Crosstown rivals Ford Motor Co and privately held Chrysler LLC face similar pressures. As the automakers weigh their options to ride out the industry's most-trying slump in 25 years, thousands of Detroit families are doing the same.

For many, the choices line up from bad to worse. Last week, GM shares skidded to their lowest level since 1955. The stock had its worst week since trading in the wake of the September 11, 2001 attacks, with Wall Street analysts handicapping when and how it will raise new capital.

GM's sales have dropped 15 per cent so far this year, and its share of the US market is down to just 21 per cent. When major automakers report sales for June today, there is a chance that GM will be overtaken by Toyota Motor Co as the monthly sales leader, a reversal that points to the popularity of small cars like the Yaris and the abandonment of SUVs and trucks like the Yukon and Silverado.

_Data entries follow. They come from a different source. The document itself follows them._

(** * pkg/database: the embedded relational store adapter

    A shallow embedding of [pkg/database/database.go] and
    [pkg/database/seed.go] (schema bootstrap, seed loader, query executor,
    convenience accessors, password hashing), with the properties the
    specification states about them; and of the callers of the adapter,
    [pkg/config], [pkg/logging] and the handlers of the services that go
    through it, with properties read off their code.

    Go strings are byte sequences; they are modelled by [string], whose
    characters are the 8-bit bytes.  The operating system (environment,
    files, standard output) and the SQL engine behind [database/sql] are an
    explicit world threaded through every operation; the engine itself is a
    parameter of the development. *)

From Stdlib Require Import ZArith Zbitwise Ascii String List Lia Bool.
From stdpp Require Import base option gmap strings pretty.

Local Open Scope string_scope.
Local Open Scope list_scope.
Local Open Scope Z_scope.

(** ** Bytes and byte strings *)

Module GoString.

(** [s[i]] as a number. *)
Definition byte (c : ascii) : Z := Z.of_N (N_of_ascii c).

(** The conversion [byte(x)], which keeps the low eight bits. *)
Definition chr (z : Z) : ascii := ascii_of_N (Z.to_N (z mod 256)).

Definition len (s : string) : nat := String.length s.

(** [s[:n]] and [s[n:]], clipped to the length of [s]. *)
Fixpoint take (n : nat) (s : string) : string :=
  match n, s with
  | S k, String c t => String c (take k t)
  | _, _ => EmptyString
  end.

Fixpoint drop (n : nat) (s : string) : string :=
  match n, s with
  | S k, String c t => drop k t
  | _, _ => s
  end.

(** [s[i]], with 0 past the end (callers check the length first). *)
Definition at_ (i : nat) (s : string) : Z :=
  match drop i s with
  | String c _ => byte c
  | EmptyString => 0
  end.

(** [strings.HasPrefix]. *)
Fixpoint HasPrefix (s prefix : string) {struct prefix} : bool :=
  match prefix, s with
  | EmptyString, _ => true
  | String p ps, String c cs => if Ascii.eqb c p then HasPrefix cs ps else false
  | String _ _, EmptyString => false
  end.

(** Concatenation of the pieces of a list. *)
Definition concat (l : list string) : string :=
  fold_right String.append EmptyString l.

(** Is the byte [c] one of the bytes of [p]? *)
Fixpoint occurs (c : ascii) (p : string) : bool :=
  match p with
  | EmptyString => false
  | String a p' => Ascii.eqb c a || occurs c p'
  end.

End GoString.

Import GoString.

(** ** unicode/utf8 *)

Module utf8.

Definition RuneError : Z := 0xFFFD.
Definition RuneSelf : Z := 0x80.
Definition MaxRune : Z := 0x10FFFF.

Definition locb : Z := 0x80.
Definition hicb : Z := 0xBF.
Definition xx : Z := 0xF1.
Definition as_ : Z := 0xF0.
Definition s1 : Z := 0x02.
Definition s2 : Z := 0x13.
Definition s3 : Z := 0x03.
Definition s4 : Z := 0x23.
Definition s5 : Z := 0x34.
Definition s6 : Z := 0x04.
Definition s7 : Z := 0x44.

(** The table [first]: information about the first byte of an encoding. *)
Definition first (b : Z) : Z :=
  if b <? 0x80 then as_
  else if b <? 0xC2 then xx
  else if b <? 0xE0 then s1
  else if b =? 0xE0 then s2
  else if b <? 0xED then s3
  else if b =? 0xED then s4
  else if b <? 0xF0 then s3
  else if b =? 0xF0 then s5
  else if b <? 0xF4 then s6
  else if b =? 0xF4 then s7
  else xx.
(** * The query-classification and context-resolution pipeline

    A shallow embedding of [llama_mcp_server.py] (the resolution service)
    and [llama_client_app.py] (the orchestrating client), and the
    properties their specification states about them.

    Python strings are sequences of Unicode code points, Python values
    coming out of [response.json()] are dynamically typed, and the two
    backends (the GitHub contents API and the model server) are outside
    the program: they appear here as the answers they may give. *)

From Stdlib Require Import String Ascii DecimalString.
From Stdlib Require Import List NArith ZArith Bool Lia Permutation.
From Stdlib Require Import PrimFloat.
Import ListNotations.
(** Lines 50-98: the body of the [try]. *)
Definition exchange_body (w : world) (refresh_token : string) : M pyval :=
  let path := credentials_path w in
  emit (CredentialsLookup path);;
  if negb (isfile w path) then ret PNone else
  emit (CredentialsRead path);;
  let* ads_config := lift (read_yaml w path) in
  let* client_id := lift (dict_get ads_config "client_id" PNone) in
  let* client_secret := lift (dict_get ads_config "client_secret" PNone) in
  if negb (truthy client_id) || negb (truthy client_secret) then ret PNone else
  let form := token_form client_id client_secret refresh_token in
  emit (TokenRequest token_url form);;
  let* resp := lift (requests_post w token_url form) in
  if status_code resp =? 200 then
    let* token_data := lift (json resp) in
    let* access_token := lift (dict_get token_data "access_token" PNone) in
    let* expires_in := lift (dict_get token_data "expires_in" (PInt 3600)) in
    if truthy access_token then
      let cache_key := _get_cache_key_for_refresh_token refresh_token in
      let* seconds := lift (as_number expires_in) in
      cache_set cache_key
        {| access_token := access_token;
           expires_at := time_at_store w + seconds - 60;
           refresh_token_hash := take 10 refresh_token |};;
      ret access_token
    else ret PNone
  else ret PNone.

(** Lines 49-102: [try: ... except Exception: return None]. *)
Definition exchange (w : world) (refresh_token : string) : M pyval :=
  try_except (exchange_body w refresh_token) (fun _ => ret PNone).

Definition _generate_access_token_from_refresh
           (w : world) (refresh_token : string) : M pyval :=
  let cache_key := _get_cache_key_for_refresh_token refresh_token in
  let* hit := cache_hit w cache_key in
  match hit with
  | Some token => ret token
  | None => exchange w refresh_token
  end.

(** The cache holds no entry for the token that is still valid at [now]. *)
Definition no_unexpired_entry (c : client) (refresh_token : string) (now : Z) : Prop :=
  match token_cache c !! _get_cache_key_for_refresh_token refresh_token with
  | Some entry => expires_at entry <= now
  | None => True
  end.

End WithHash.

(** *** A concrete client and world *)

Definition demo_hash (s : string) : Z := Z.of_nat (String.length s) - 100.

Definition demo_config : pyval :=
  PDict [ ("developer_token", PStr "dev-token");
          ("client_id", PStr "demo.apps.googleusercontent.com");
          ("client_secret", PStr "demo-secret") ].

Definition demo_answer : response :=
  {| status_code := 200;
     json := inr (PDict [ ("access_token", PStr "ya29.fresh");
                          ("expires_in", PInt 3599) ]);
     text := EmptyString |}.

Definition demo_world (now : Z) : world :=
  {| environ := ∅;
     ROOT_DIR := "/srv/ads_mcp";
     isfile := fun path => String.eqb path "/srv/ads_mcp/google-ads.yaml";
     read_yaml := fun _ => inr demo_config;
     requests_post := fun _ _ => inr demo_answer;
     time_at_check := now;
     time_at_store := now + 1 |}.

Definition offline_world (now : Z) : world :=
  {| environ := ∅;
     ROOT_DIR := "/srv/ads_mcp";
     isfile := fun _ => false;
     read_yaml := fun _ => inl (FileNotFoundError "google-ads.yaml");
     requests_post := fun _ _ => inl (RequestException "unreachable");
     time_at_check := now;
     time_at_store := now |}.

Definition fresh_client : client := {| token_cache := ∅; trace := [] |}.

Definition stale_entry : cached_token :=
  {| access_token := PStr "ya29.stale";
     expires_at := 500;
     refresh_token_hash := "1//0demo-r" |}.

Definition stale_client : client :=
  {| token_cache :=
       {[ _get_cache_key_for_refresh_token demo_hash "1//0demo-refresh" := stale_entry ]};
     trace := [] |}.

End OAuthClient.

(** ** [ads_mcp/tools/api.py]: request headers and value formatting *)

Module Api.
Import PyStr Py OAuthClient.

(** [a or b] on [str | None]. *)
Definition py_or (a b : option string) : option string :=
  match a with
  | Some s => if String.eqb s EmptyString then b else a
  | None => b
  end.

(** [headers] is the outcome of FastMCP's [get_http_headers()]: a [dict]
    from header names to values, or an exception. *)
Definition get_refresh_token_from_headers (get_http_headers : exc (gmap string string))
  : option string :=
  exc_try_default
    (match get_http_headers with
     | inl e => inl e
     | inr headers =>
         if bool_decide (headers = ∅) then inr None
         else inr (py_or (headers !! "x-oauth-refresh-token")
                         (headers !! "X-OAuth-Refresh-Token"))
     end)
    None.

(** The library function [fastmcp.server.dependencies.get_http_headers]
    (imported on line 26) on the headers of the request being served:
    every name is lower-cased, the names of the library's set
    [exclude_headers] are left out, and the pairs are stored in a [dict],
    so that a name sent twice keeps its last value. *)
Definition FastMCP_get_http_headers (exclude_headers : list string)
           (request_headers : list (string * string)) : gmap string string :=
  fold_left
    (fun headers item =>
       let lower_name := lower (fst item) in
       if existsb (String.eqb lower_name) exclude_headers then headers
       else <[lower_name := snd item]> headers)
    request_headers ∅.

(** [name] is a spelling of the refresh-token header. *)
Definition names_refresh_token (name : string) : bool :=
  String.eqb (lower name) "x-oauth-refresh-token".

(** *** Values of response fields *)

(** A [proto.Enum] member: what reading [.name] gives, and [int(value)]. *)
Record proto_enum : Type :=
  { enum_name : exc string;
    enum_number : Z }.

Section Formatting.

(** [proto.Message] instances and the library's [proto.Message.to_dict]. *)
Context (Message : Type) (to_dict : Message -> exc (list (string * pyval))).

(** What [get_nested_attr] can hand back: a message, an enum member, or
    any other Python value. *)
Inductive value : Type :=
| VMessage (m : Message)
| VEnum (e : proto_enum)
| VPlain (v : pyval).

(** The f-string of line 183, which formats [value] and the exception
    caught: the line, or the exception that [str()] of one of them
    raises. *)
Context (debug_line : value -> exn -> exc string).
(** X1. A scope that does nothing is a round trip on the whole kernel:
    entering and leaving a stored region leaves every field, the region
    store and the object store as they were; for a region that is not
    stored yet the only trace is the new empty region with its fresh
    buffer. *)
Theorem set_subgraph_body_pass (body_name : string) (self : CuteDSLTemplateKernel) :
  set_subgraph_body body_name (mret tt) self =
  (Returned tt,
   match subgraph_bodies self !! body_name with
   | Some _ => self
   | None => fresh_subgraph body_name self
   end).
Proof.
  unfold set_subgraph_body, set_subgraph_body_enter, set_subgraph_body_exit.
  destruct (subgraph_bodies self !! body_name) as [d|] eqn:E.
  - rewrite E. cbn [mret Method_ret]. f_equal.
    rewrite snapshot_load, exit_after_load.
    apply set_subgraph_bodies_id. by apply insert_id.
  - assert (subgraph_bodies (fresh_subgraph body_name self) !! body_name
            = Some {| sg_body := length (store self); sg_template_mask := None;
                      sg_template_out := None |}) as Hc.
    { unfold fresh_subgraph. cbn. apply lookup_insert_eq. }
    rewrite Hc. cbn [mret Method_ret]. f_equal.
    rewrite snapshot_load.
    change (snapshot self) with (snapshot (fresh_subgraph body_name self)).
    rewrite exit_after_load.
    unfold fresh_subgraph, alloc_IndentedBuffer. rewrite set_subgraph_bodies_twice.
    apply set_subgraph_bodies_ext. cbn. apply insert_insert_eq.
Qed.

(** X2. What a scope leaves in the mirrored fields is what the region
    keeps: after the exit the region's stored state is the kernel's body,
    mask and output expression as they were at the end of the scope, the
    buffers hold what they held then, and the next enter of the same
    region finds exactly that state and text.  This holds for every scope,
    also one that ends by a fault. *)
Theorem region_state_persists {A : Type} (body_name : string) (scope : Method A)
    (self : CuteDSLTemplateKernel) :
  let at_end := (scope (set_subgraph_body_enter body_name self)).2 in
  let self' := (set_subgraph_body body_name scope self).2 in
  subgraph_bodies self' !! body_name = Some (snapshot at_end) ∧
  store self' = store at_end ∧
  snapshot (set_subgraph_body_enter body_name self') = snapshot at_end ∧
  body_getvalue (set_subgraph_body_enter body_name self') = body_getvalue at_end.
Proof.
  unfold set_subgraph_body.
  destruct (scope (set_subgraph_body_enter body_name self)) as [r s2]. cbn [snd].
  assert (subgraph_bodies (set_subgraph_body_exit body_name (snapshot self) s2) !! body_name
          = Some (snapshot s2)) as Hreg.
  { unfold set_subgraph_body_exit. cbn. apply lookup_insert_eq. }
  split_and!; [done|done| |].
  - unfold set_subgraph_body_enter. rewrite Hreg, Hreg. apply snapshot_load.
  - unfold set_subgraph_body_enter. rewrite Hreg, Hreg. reflexivity.
Qed.

(** * Regions: well-formedness and isolation *)

Lemma bodies_kept_refl self self' :
  subgraph_bodies self' = subgraph_bodies self →
  length (store self') = length (store self) →
  bodies_kept self self'.
Proof. intros Hs _ n d' H. rewrite Hs in H. by rewrite H. Qed.

Lemma bodies_kept_trans a b c :
  grows a b → bodies_kept a b → bodies_kept b c → bodies_kept a c.
Proof.
  intros [Hlen Hmono] Hab Hbc n d'' Hc.
  specialize (Hbc n d'' Hc).
  destruct (subgraph_bodies b !! n) as [d'|] eqn:Eb.
  - specialize (Hab n d' Eb).
    destruct (subgraph_bodies a !! n); [congruence|lia].
  - destruct (subgraph_bodies a !! n) as [d|] eqn:Ea; [|lia].
    destruct (Hmono n) as [? ?]; [by eexists|congruence].
Qed.

Lemma grows_trans a b c : grows a b → grows b c → grows a c.
Proof. intros [? H1] [? H2]. split; [lia|auto]. Qed.

Lemma regions_wf_same self self' :
  subgraph_bodies self' = subgraph_bodies self →
  length (store self') = length (store self) →
  regions_wf self → regions_wf self'.
Proof. unfold regions_wf. intros -> ->. done. Qed.

Lemma fresh_regions body_name self :
  regions_wf self → subgraph_bodies self !! body_name = None →
  regions_wf (fresh_subgraph body_name self) ∧
  grows self (fresh_subgraph body_name self) ∧
  bodies_kept self (fresh_subgraph body_name self).
Proof.
  intros [Hb Hinj] Hnone. unfold fresh_subgraph. cbn. split_and!.
  - split; cbn.
    + intros n d. rewrite length_app. cbn.
      destruct (decide (body_name = n)) as [->|Hne].
      * rewrite lookup_insert_eq. intros [= <-]. cbn. lia.
      * rewrite lookup_insert_ne by done. intros H. specialize (Hb n d H). cbn in Hb. lia.
    + intros n dn Hn m dm Hm Heq.
      destruct (decide (body_name = n)) as [<-|Hnn];
        destruct (decide (body_name = m)) as [<-|Hnm]; try done.
      * rewrite lookup_insert_eq in Hn. rewrite lookup_insert_ne in Hm by done.
        injection Hn as <-. specialize (Hb m dm Hm). cbn in *. lia.
      * rewrite lookup_insert_eq in Hm. rewrite lookup_insert_ne in Hn by done.
        injection Hm as <-. specialize (Hb n dn Hn). cbn in *. lia.
      * rewrite lookup_insert_ne in Hn, Hm by done. by eapply Hinj.
  - split; cbn; [rewrite length_app; lia|].
    intros n Hn. destruct (decide (body_name = n)) as [->|Hne].
    + by rewrite lookup_insert_eq.
    + by rewrite lookup_insert_ne.
  - intros n d'. cbn. destruct (decide (body_name = n)) as [->|Hne].
    + rewrite lookup_insert_eq, Hnone. intros [= <-]. cbn. lia.
    + rewrite lookup_insert_ne by done. intros H. by rewrite H.
Qed.

Lemma enter_regions body_name self :
  regions_wf self →
  let self1 := set_subgraph_body_enter body_name self in
  regions_wf self1 ∧ grows self self1 ∧ bodies_kept self self1 ∧
  ∃ d1, subgraph_bodies self1 !! body_name = Some d1 ∧ sg_body d1 = body self1.
Proof.
  intros Hwf. unfold set_subgraph_body_enter.
  destruct (subgraph_bodies self !! body_name) as [d|] eqn:E.
  - rewrite E. split_and!.
    + by apply (regions_wf_same self).
    + by split.
    + by apply bodies_kept_refl.
    + exists d. by split.
  - destruct (fresh_regions body_name self Hwf E) as (Hwf' & Hg & Hk).
    assert (subgraph_bodies (fresh_subgraph body_name self) !! body_name
            = Some {| sg_body := length (store self); sg_template_mask := None;
                      sg_template_out := None |}) as Hc.
    { unfold fresh_subgraph. cbn. apply lookup_insert_eq. }
    rewrite Hc. split_and!.
    + by apply (regions_wf_same (fresh_subgraph body_name self)).
    + done.
    + done.
    + eexists. by split.
Qed.
(** When both probes deliver, the function returns the difference of the
    branch and logs nothing. *)
Lemma success_outcome cfg os :
  probes_succeed cfg os = true ->
  fst (GetTimeSinceProcessStart cfg os) = difference cfg os /\
  diagnostics (snd (GetTimeSinceProcessStart cfg os)) = [].
Proof.
  rewrite GetTimeSinceProcessStart_eq.
  unfold probes_succeed, creation_failure, current_failure, difference.
  destruct (platform cfg).
  - unfold outcome_WIN32, creation_ticks, current_ticks, seconds_of_ticks.
    destruct (GetProcessTimes os) as [ok ct]; simpl.
    destruct (ok =? 0); [discriminate|]. intros _. now split.
  - unfold outcome_linux, processStartTimeInSeconds, kernelUpTimeInSeconds.
    destruct (fopen os stat_path) as [f1|]; [|discriminate].
    destruct (fscanf_stat os f1) as [d1 st]; simpl.
    destruct (d1 =? 1); [|discriminate]. simpl.
    destruct (fopen os uptime_path) as [f2|]; [|discriminate].
    destruct (fscanf_lf os f2) as [d2 up]; simpl.
    destruct (d2 =? 1); [|discriminate]. intros _. now split.
  - unfold outcome_APPLE, start_timeval, current_timeval.
    destruct (proc_pidinfo os (getpid os)) as [st ti]; simpl.
    destruct (st <=? 0); [discriminate|].
    destruct (gettimeofday os); [|discriminate]. intros _. now split.
  - intros _. now split.
Qed.

(** ** The claims *)

(** C1 (the defect).  On the Apple branch the result of [gettimeofday] is
    thrown away: when that call fails, the buffer keeps its zero
    initialisation, the function returns minus the start time
    (here -1700000000.25 seconds) instead of [0.0], and nothing is logged. *)
Theorem C1_gettimeofday_failure_unreported :
  let os := with_gettimeofday None sample_os in
  gettimeofday os = None /\
  GetTimeSinceProcessStart cfg_apple os =
    (div (of_Z (-6800000001)) (of_Z 4),
     [Call_getpid; Call_proc_pidinfo; Call_gettimeofday]) /\
  eqb (fst (GetTimeSinceProcessStart cfg_apple os)) zero = false /\
  diagnostics (snd (GetTimeSinceProcessStart cfg_apple os)) = [].
Proof. vm_compute. repeat split. Qed.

GM has responded by slashing costs, cutting truck production and slashing its factory work force to less than half of the 118,000 it employed four years ago.

On a combined basis, GM, Ford and Chrysler have cut more than 100,000 factory jobs since sales began to slow in 2006.

For Detroit, the downturn has been brutal. Michigan's jobless rate jumped to a 16-year high of 8.5 per cent for May. Detroit led the nation with its home foreclosure rate last year.